Under statutory PAYGO, the Office of Management and Budget (OMB) is required to maintain 5- and 10-year scorecards that report the estimated cumulative changes in revenues and outlays generated by new legislation. If either scorecard indicates a net increase in the deficit, OMB is required to order a sequestration to eliminate the overage. The balance used to determine the amount of a sequestration is not the projected increase in the deficit for that particular year. Rather, the PAYGO scorecards identify average annual effects of legislation over the 5- and 10-year periods and assign that average to each year in the period. Before an average is calculated, any current-year effects are combined with those for the budget year.

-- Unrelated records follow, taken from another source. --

Lemma norm_triangle (u v : rpoint) :
  sqrt (sq_norm (vadd u v)) <= sqrt (sq_norm u) + sqrt (sq_norm v).
Proof.
  destruct u as [[a b] c], v as [[x y] z]. unfold vadd, sq_norm.
  pose proof (cauchy_schwarz a b c x y z) as Hcs.
  pose proof (sqrt_pos (a ^ 2 + b ^ 2 + c ^ 2)) as Hu.
  pose proof (sqrt_pos (x ^ 2 + y ^ 2 + z ^ 2)) as Hv.
  pose proof (sq_norm_nonneg (a, b, c)) as Hu0.
  pose proof (sq_norm_nonneg (x, y, z)) as Hv0.
  pose proof (sq_norm_nonneg (a + x, b + y, c + z)) as Huv0.
  unfold sq_norm in Hu0, Hv0, Huv0.
  apply Rsqr_incr_0_var; [|apply Rplus_le_le_0_compat; apply sqrt_pos].
  rewrite Rsqr_sqrt by done. rewrite Rsqr_plus, !Rsqr_sqrt by done.
  lra.
Qed.

Lemma dist_triangle (p q r : rpoint) : dist p r <= dist p q + dist q r.
Proof.
  unfold dist. replace (vsub r p) with (vadd (vsub q p) (vsub r q)).
  - apply norm_triangle.
  - destruct p as [[??]?], q as [[??]?], r as [[??]?]. unfold vadd, vsub.
    f_equal; [f_equal|]; lra.
Qed.

Lemma tract_length_endpoints (tract : list rpoint) (p q : rpoint) :
  head tract = Some p → last tract = Some q → dist p q <= tract_length tract.
Proof.
  revert p. induction tract as [|p0 [|p1 rest] IH]; intros p; [done|..].
  - intros [= <-] [= <-]. rewrite dist_self. apply tract_length_nonneg.
  - intros [= <-] Hlast. rewrite tract_length_cons.
    specialize (IH p1 eq_refl Hlast).
    pose proof (dist_triangle p0 p1 q). lra.
Qed.

(** X23: the length of a streamline is never negative, it is 0 for a
    streamline of fewer than two points, and it is at least the distance
    between the first and the last point. *)
Theorem tract_length_bounds (tract : list rpoint) :
  0 <= tract_length tract ∧
  ((length tract < 2)%nat → tract_length tract = 0) ∧
  (∀ p q, head tract = Some p → last tract = Some q →
          dist p q <= tract_length tract).
Proof.
  split; [apply tract_length_nonneg|]. split.
  - intros Hlen. destruct tract as [|p [|q rest]]; [done..|].
    cbn [length] in Hlen. lia.
  - intros p q. apply tract_length_endpoints.
Qed.

Lemma dist_sym (p q : rpoint) : dist p q = dist q p.
Proof.
  destruct p as [[??]?], q as [[??]?]. unfold dist, vsub, sq_norm.
  f_equal. ring.
Qed.

Lemma tract_length_app (l1 l2 : list rpoint) (p : rpoint) :
  tract_length (l1 ++ p :: l2)
  = tract_length (l1 ++ [p]) + tract_length (p :: l2).
Proof.
  induction l1 as [|a l1 IH].
  - cbn [app]. unfold tract_length at 2. cbn. lra.
  - destruct l1 as [|b l1].
    + cbn [app]. rewrite !tract_length_cons. unfold tract_length at 2.
      cbn. lra.
    + cbn [app] in *. rewrite !tract_length_cons, IH. lra.
Qed.

(** X24: the length of a streamline does not depend on the direction it
    is run through. *)
Theorem tract_length_reverse (tract : list rpoint) :
  tract_length (reverse tract) = tract_length tract.
Proof.
  induction tract as [|p [|q rest] IH]; [done..|].
  rewrite (reverse_cons _ p), (reverse_cons _ q), <- (assoc_L (++)).
  change ([q] ++ [p]) with (q :: [p]).
  rewrite tract_length_app, <- reverse_cons, IH.
  rewrite (tract_length_cons p q), (tract_length_cons q p), (dist_sym q p).
  unfold tract_length at 2. cbn. lra.
Qed.

(** *** Removing the short streamlines *)

(** Selecting by index what a filter keeps. *)
Lemma omap_index_kept {A B} (P : A → Prop) `{∀ x, Decision (P x)}
    (pre : list B) (l : list A) (m : list B) :
  length m = length l →
  omap (index (pre ++ m))
       (fst <$> filter (λ it, P it.2)
                       (imap (λ i x, ((length pre + i)%nat, x)) l))
  = Returns (snd <$> filter (λ x, P x.1) (zip l m)).
Proof.
  revert pre m. induction l as [|x l IH]; intros pre [|y m] Hlen;
    try done.
  injection Hlen as Hlen. cbn [imap zip zip_with].
  rewrite !filter_cons. cbn [fst snd].
  assert (Hrest :
    omap (index (pre ++ y :: m))
         (fst <$> filter (λ it, P it.2)
            (imap ((λ i x, ((length pre + i)%nat, x)) ∘ S) l))
    = Returns (snd <$> filter (λ x, P x.1) (zip l m))).
  { rewrite <- (IH (pre ++ [y]) m Hlen), <- (assoc_L (++)). cbn [app].
    do 3 f_equal. apply imap_ext. intros i z _. cbn.
    rewrite length_app. cbn. f_equal. lia. }
  destruct (decide (P x)).
  - rewrite fmap_cons. cbn [omap fst]. rewrite Hrest.
    unfold index. rewrite Nat.add_0_r, list_lookup_middle by done.
    reflexivity.
  - exact Hrest.
Qed.

Lemma omap_index_filter {A B} (P : A → Prop) `{∀ x, Decision (P x)}
    (l : list A) (m : list B) :
  length m = length l →
  omap (index m)
       (fst <$> filter (λ it, P it.2) (imap (λ i x, (i, x)) l))
  = Returns (snd <$> filter (λ x, P x.1) (zip l m)).
Proof. intros Hlen. exact (omap_index_kept P [] l m Hlen). Qed.

Lemma filter_zip_diag {A} (P : A → Prop) `{∀ x, Decision (P x)} (l : list A) :
  snd <$> filter (λ x, P x.1) (zip l l) = filter P l.
Proof.
  induction l as [|x l IH]; [done|]. cbn [zip zip_with].
  rewrite !filter_cons. cbn [fst]. case_decide; [|done].
  rewrite fmap_cons. by rewrite IH.
Qed.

CBO has analyzed the implications of enacting the American Rescue Plan, which, by CBO’s estimate, would increase deficits by $1.9 trillion (including current-year effects) over both a 5-year period and a 10-year period, assuming that no further legislation to offset that increase was enacted. In accordance with the PAYGO law, OMB would record the average annual deficit on its scorecard, showing deficit increases of $381 billion per year for five years, if its estimate of the act’s effects was the same as CBO’s. If the bill was enacted before the end of the calendar year, that amount would be added to the PAYGO scorecard, which currently carries no balances for 2021 or any subsequent years.

Without enactment of subsequent legislation that would offset the deficit increase, waive the recordation of the bill’s effects on the scorecard, or otherwise mitigate or eliminate the statutory PAYGO requirements, OMB would be required to issue a sequestration order within 15 days of the end of the Congressional session to reduce spending in fiscal year 2022 by$381 billion, CBO estimates. However, the PAYGO law limits reductions in Medicare spending to four percentage points (or an estimated $36 billion for that year), leaving $345 billion to be sequestered from the remaining mandatory accounts. Because the law entirely exempts many large accounts, including low-income programs and Social Security, in CBO’s estimation, the annual resources available from which OMB must draw would total between $80 billion and $90 billion—significantly less than the amount that would be required to be sequestered.

Because the required reduction in spending would exceed the estimated amount of available resources in each year over the next 10 years, in the absence of further legislation, OMB would be unable to fully implement the outlay reductions required by the PAYGO law.